### Assignment
Only one stretch of the records below should be repeated. It starts with the line containing "let* groupStatus := switches" and goes on through the line containing "let agentStatus := match", exactly as written.

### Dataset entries
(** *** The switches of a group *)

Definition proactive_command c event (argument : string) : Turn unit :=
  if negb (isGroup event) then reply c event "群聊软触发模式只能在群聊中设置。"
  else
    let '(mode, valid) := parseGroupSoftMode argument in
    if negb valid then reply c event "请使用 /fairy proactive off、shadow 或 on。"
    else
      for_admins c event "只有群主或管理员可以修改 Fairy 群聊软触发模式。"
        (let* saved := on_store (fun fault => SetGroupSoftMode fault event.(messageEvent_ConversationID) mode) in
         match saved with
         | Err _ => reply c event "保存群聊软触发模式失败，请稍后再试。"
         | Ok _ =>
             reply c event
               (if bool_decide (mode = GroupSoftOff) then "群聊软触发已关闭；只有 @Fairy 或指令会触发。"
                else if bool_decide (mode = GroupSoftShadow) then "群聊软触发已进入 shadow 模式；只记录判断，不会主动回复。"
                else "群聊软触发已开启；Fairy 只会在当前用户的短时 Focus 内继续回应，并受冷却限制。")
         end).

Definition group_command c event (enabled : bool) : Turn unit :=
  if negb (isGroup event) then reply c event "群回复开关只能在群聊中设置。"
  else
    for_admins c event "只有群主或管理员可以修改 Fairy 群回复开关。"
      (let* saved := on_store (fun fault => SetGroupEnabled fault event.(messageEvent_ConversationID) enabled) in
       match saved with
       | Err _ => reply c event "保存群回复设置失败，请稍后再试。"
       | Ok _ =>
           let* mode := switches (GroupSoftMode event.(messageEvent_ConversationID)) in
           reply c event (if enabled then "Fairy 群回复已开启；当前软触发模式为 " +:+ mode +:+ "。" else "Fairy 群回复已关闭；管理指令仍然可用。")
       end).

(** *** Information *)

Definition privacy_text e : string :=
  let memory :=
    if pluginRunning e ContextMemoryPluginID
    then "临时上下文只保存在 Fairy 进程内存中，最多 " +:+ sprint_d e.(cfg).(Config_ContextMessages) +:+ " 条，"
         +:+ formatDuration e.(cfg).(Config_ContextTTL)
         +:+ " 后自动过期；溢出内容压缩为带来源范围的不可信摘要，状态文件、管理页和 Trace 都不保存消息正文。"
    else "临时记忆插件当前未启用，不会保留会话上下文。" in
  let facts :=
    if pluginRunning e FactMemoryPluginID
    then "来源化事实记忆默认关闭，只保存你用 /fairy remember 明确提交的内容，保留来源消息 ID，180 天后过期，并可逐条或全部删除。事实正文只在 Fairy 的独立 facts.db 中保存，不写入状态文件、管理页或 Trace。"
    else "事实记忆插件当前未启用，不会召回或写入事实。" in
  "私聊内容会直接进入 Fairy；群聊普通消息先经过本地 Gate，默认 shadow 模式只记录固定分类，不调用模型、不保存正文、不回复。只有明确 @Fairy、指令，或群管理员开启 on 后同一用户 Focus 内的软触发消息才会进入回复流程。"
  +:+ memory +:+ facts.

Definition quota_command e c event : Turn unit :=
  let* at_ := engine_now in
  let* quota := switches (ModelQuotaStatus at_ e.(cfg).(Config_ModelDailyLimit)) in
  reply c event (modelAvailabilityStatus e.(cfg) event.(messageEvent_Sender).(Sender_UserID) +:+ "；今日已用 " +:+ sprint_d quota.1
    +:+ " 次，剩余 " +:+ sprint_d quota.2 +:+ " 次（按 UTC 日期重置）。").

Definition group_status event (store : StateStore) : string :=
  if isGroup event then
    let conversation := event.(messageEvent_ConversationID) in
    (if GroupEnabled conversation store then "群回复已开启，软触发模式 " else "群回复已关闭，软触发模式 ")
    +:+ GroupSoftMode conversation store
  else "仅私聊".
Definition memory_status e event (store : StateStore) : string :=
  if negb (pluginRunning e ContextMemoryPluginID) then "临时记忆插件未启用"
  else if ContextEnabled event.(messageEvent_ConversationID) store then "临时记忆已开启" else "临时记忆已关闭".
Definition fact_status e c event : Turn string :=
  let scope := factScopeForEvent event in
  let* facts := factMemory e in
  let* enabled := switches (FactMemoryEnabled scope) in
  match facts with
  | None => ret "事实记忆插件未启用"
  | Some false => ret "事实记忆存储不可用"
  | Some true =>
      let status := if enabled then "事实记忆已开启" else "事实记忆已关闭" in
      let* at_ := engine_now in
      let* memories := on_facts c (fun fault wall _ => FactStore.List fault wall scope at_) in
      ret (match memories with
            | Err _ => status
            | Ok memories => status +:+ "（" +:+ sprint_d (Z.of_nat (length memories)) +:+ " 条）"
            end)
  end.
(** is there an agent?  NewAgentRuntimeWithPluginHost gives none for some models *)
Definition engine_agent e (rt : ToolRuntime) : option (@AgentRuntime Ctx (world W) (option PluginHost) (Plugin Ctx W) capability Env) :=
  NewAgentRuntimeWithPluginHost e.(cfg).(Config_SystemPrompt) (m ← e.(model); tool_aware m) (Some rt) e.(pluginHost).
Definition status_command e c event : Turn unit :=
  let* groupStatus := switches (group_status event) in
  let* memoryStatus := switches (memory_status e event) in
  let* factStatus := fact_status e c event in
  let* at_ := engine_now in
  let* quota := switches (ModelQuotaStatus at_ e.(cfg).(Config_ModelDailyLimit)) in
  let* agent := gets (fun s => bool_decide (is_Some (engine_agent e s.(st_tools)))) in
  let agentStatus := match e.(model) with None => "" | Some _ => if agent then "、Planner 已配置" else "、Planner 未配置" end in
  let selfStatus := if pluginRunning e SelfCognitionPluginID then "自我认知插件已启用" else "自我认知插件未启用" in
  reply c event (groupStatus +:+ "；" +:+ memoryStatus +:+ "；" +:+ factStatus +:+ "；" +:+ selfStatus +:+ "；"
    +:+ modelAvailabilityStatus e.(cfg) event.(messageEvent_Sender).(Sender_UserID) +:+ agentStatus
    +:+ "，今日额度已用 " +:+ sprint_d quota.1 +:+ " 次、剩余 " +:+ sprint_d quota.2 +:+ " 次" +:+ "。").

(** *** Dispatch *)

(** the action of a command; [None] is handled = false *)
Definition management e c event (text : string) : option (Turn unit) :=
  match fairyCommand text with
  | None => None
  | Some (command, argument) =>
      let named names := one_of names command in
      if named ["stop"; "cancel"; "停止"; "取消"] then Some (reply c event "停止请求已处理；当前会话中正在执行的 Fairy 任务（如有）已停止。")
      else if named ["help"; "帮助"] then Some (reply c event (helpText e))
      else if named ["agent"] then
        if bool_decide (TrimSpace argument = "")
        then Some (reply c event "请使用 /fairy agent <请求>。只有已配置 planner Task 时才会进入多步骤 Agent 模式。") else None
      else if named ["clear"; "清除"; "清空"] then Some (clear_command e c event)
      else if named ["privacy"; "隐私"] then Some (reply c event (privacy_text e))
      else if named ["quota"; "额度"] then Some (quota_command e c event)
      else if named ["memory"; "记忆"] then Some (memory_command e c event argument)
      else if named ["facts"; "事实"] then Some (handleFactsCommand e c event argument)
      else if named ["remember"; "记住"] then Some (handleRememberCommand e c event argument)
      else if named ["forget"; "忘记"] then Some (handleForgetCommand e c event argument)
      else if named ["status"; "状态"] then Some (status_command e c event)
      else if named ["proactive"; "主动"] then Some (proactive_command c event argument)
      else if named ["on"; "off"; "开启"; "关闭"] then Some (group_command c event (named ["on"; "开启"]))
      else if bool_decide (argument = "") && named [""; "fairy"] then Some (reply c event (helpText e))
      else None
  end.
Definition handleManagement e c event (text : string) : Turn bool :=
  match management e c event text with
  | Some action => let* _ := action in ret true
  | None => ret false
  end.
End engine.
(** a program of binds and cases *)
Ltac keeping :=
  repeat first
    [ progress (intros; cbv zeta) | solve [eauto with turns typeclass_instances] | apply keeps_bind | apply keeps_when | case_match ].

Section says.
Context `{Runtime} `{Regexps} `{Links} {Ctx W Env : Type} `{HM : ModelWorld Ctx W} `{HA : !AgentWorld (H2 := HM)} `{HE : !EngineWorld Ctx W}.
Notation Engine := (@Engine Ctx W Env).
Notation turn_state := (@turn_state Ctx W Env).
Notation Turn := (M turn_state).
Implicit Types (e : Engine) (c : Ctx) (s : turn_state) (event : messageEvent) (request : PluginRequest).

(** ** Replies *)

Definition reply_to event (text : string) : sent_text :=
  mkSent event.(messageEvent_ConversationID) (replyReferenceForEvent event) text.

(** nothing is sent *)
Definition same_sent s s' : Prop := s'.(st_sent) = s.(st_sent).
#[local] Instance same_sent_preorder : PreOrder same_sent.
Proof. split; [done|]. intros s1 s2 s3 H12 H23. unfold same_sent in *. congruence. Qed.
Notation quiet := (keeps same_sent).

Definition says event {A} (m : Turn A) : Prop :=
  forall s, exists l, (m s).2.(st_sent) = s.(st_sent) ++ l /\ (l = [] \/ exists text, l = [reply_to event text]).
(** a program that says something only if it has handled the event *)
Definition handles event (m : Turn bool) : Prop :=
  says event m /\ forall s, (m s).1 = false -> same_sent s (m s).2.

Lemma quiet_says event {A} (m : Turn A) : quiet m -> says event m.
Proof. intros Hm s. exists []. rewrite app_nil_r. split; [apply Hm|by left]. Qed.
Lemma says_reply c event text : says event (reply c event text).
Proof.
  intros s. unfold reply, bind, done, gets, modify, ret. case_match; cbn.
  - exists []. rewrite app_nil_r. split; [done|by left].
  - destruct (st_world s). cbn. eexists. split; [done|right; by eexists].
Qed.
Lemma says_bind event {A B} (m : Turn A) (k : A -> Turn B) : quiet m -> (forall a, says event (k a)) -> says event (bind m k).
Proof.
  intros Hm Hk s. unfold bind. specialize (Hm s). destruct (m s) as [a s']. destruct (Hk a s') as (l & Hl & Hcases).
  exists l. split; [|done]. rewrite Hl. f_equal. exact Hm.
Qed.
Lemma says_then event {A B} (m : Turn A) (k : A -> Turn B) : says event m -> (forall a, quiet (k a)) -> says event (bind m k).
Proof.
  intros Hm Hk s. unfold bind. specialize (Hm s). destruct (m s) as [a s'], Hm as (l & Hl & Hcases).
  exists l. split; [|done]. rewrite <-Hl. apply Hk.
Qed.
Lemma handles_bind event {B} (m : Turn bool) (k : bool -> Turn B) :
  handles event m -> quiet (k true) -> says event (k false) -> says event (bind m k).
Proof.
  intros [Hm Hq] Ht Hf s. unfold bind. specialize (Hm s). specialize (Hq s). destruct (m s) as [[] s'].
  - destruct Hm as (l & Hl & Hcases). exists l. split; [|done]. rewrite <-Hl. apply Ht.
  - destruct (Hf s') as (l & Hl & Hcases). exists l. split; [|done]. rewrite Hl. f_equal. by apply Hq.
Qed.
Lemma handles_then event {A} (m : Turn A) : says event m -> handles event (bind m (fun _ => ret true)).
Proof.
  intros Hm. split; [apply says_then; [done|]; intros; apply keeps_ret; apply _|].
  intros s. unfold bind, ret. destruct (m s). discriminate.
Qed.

### Problem solution
  let* groupStatus := switches (group_status event) in
  let* memoryStatus := switches (memory_status e event) in
  let* factStatus := fact_status e c event in
  let* at_ := engine_now in
  let* quota := switches (ModelQuotaStatus at_ e.(cfg).(Config_ModelDailyLimit)) in
  let* agent := gets (fun s => bool_decide (is_Some (engine_agent e s.(st_tools)))) in
  let agentStatus := match e.(model) with None => "" | Some _ => if agent then "、Planner 已配置" else "、Planner 未配置" end in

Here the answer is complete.